- Problem to work on -
From the line that contains "(** No server answers. *)" to the last line of the records below, retype each line exactly; leave out everything else.

Content starts

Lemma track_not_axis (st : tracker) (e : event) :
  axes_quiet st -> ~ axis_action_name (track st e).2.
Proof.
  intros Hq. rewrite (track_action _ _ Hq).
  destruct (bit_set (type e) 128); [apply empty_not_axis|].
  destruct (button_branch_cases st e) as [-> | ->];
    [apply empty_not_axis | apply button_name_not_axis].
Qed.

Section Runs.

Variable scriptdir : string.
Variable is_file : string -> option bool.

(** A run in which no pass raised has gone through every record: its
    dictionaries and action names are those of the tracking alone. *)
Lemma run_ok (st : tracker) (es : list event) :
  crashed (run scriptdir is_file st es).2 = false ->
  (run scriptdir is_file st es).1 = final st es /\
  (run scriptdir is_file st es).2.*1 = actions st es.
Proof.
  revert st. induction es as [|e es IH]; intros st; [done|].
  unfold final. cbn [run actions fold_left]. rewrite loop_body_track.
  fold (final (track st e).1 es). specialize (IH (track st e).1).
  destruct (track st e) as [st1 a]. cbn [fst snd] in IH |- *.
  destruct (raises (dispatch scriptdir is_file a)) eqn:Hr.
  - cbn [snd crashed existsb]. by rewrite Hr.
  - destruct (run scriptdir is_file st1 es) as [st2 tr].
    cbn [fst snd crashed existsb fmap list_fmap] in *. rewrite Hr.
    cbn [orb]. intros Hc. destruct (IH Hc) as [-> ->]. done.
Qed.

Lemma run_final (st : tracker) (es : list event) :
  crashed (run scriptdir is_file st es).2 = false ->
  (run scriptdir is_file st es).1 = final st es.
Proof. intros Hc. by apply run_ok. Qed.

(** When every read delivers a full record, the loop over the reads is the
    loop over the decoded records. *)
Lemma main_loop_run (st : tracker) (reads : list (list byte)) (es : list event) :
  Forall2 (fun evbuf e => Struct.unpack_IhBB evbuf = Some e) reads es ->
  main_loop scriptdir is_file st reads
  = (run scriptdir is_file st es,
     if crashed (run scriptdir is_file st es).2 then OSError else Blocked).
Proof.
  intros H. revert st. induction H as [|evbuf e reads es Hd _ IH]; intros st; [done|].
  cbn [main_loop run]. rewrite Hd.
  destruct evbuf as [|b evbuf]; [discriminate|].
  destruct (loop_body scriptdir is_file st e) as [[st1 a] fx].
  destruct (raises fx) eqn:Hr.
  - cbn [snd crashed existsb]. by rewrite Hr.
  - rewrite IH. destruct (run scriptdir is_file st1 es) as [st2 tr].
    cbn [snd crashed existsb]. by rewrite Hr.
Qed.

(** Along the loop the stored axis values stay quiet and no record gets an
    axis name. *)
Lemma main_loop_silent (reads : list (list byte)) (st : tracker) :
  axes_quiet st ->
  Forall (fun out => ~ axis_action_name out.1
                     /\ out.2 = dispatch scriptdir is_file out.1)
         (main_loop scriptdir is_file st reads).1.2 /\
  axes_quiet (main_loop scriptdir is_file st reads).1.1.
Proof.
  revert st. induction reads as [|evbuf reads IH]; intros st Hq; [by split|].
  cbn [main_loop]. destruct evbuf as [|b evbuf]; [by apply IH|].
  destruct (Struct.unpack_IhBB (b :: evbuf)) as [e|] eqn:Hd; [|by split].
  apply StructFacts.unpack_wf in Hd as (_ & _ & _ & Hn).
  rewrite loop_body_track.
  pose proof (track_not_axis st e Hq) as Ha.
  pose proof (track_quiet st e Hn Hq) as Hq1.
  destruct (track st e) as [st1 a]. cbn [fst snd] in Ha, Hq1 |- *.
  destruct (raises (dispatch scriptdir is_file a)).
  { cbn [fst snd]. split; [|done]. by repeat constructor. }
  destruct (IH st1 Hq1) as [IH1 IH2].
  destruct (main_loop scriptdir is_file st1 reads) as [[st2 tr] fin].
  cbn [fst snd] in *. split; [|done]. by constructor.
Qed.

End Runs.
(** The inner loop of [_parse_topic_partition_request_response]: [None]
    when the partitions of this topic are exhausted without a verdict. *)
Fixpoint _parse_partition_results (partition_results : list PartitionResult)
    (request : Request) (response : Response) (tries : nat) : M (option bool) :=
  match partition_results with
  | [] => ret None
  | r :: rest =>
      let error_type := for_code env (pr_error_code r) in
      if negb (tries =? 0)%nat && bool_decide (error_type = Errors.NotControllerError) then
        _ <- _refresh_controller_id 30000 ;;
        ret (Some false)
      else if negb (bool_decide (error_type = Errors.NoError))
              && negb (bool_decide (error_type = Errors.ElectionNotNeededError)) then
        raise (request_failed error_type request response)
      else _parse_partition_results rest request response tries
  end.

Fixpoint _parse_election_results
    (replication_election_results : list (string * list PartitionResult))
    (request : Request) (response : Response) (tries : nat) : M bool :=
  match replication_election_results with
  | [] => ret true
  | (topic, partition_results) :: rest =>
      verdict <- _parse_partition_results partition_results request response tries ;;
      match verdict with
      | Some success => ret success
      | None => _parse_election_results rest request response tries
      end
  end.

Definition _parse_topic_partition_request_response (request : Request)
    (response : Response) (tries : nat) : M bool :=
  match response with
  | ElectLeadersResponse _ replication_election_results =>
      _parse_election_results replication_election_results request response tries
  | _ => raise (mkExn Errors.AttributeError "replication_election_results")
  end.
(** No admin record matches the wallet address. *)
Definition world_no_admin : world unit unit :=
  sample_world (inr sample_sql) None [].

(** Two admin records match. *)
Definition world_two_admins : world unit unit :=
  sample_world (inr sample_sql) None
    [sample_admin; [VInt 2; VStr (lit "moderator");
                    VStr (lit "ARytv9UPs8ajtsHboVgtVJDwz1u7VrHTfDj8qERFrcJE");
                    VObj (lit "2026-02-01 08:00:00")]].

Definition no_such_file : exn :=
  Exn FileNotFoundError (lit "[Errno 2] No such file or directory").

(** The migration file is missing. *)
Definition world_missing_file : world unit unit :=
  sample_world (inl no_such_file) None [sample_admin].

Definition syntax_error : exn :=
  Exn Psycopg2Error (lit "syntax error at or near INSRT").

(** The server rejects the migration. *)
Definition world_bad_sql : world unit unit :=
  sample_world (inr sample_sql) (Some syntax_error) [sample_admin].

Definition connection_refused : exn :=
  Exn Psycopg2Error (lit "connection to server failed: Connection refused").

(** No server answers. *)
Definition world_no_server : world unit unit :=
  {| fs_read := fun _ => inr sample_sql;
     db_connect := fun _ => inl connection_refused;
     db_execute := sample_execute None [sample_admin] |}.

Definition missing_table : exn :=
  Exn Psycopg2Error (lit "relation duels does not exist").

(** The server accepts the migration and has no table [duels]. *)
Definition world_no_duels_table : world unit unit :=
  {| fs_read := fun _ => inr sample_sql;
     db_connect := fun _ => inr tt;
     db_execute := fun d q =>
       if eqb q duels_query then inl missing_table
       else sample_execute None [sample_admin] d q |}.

Content ends

- Written solution -
(** No server answers. *)
Definition world_no_server : world unit unit :=
  {| fs_read := fun _ => inr sample_sql;
     db_connect := fun _ => inl connection_refused;
     db_execute := sample_execute None [sample_admin] |}.

Definition missing_table : exn :=
  Exn Psycopg2Error (lit "relation duels does not exist").

(** The server accepts the migration and has no table [duels]. *)
Definition world_no_duels_table : world unit unit :=
  {| fs_read := fun _ => inr sample_sql;
     db_connect := fun _ => inr tt;
     db_execute := fun d q =>
       if eqb q duels_query then inl missing_table
       else sample_execute None [sample_admin] d q |}.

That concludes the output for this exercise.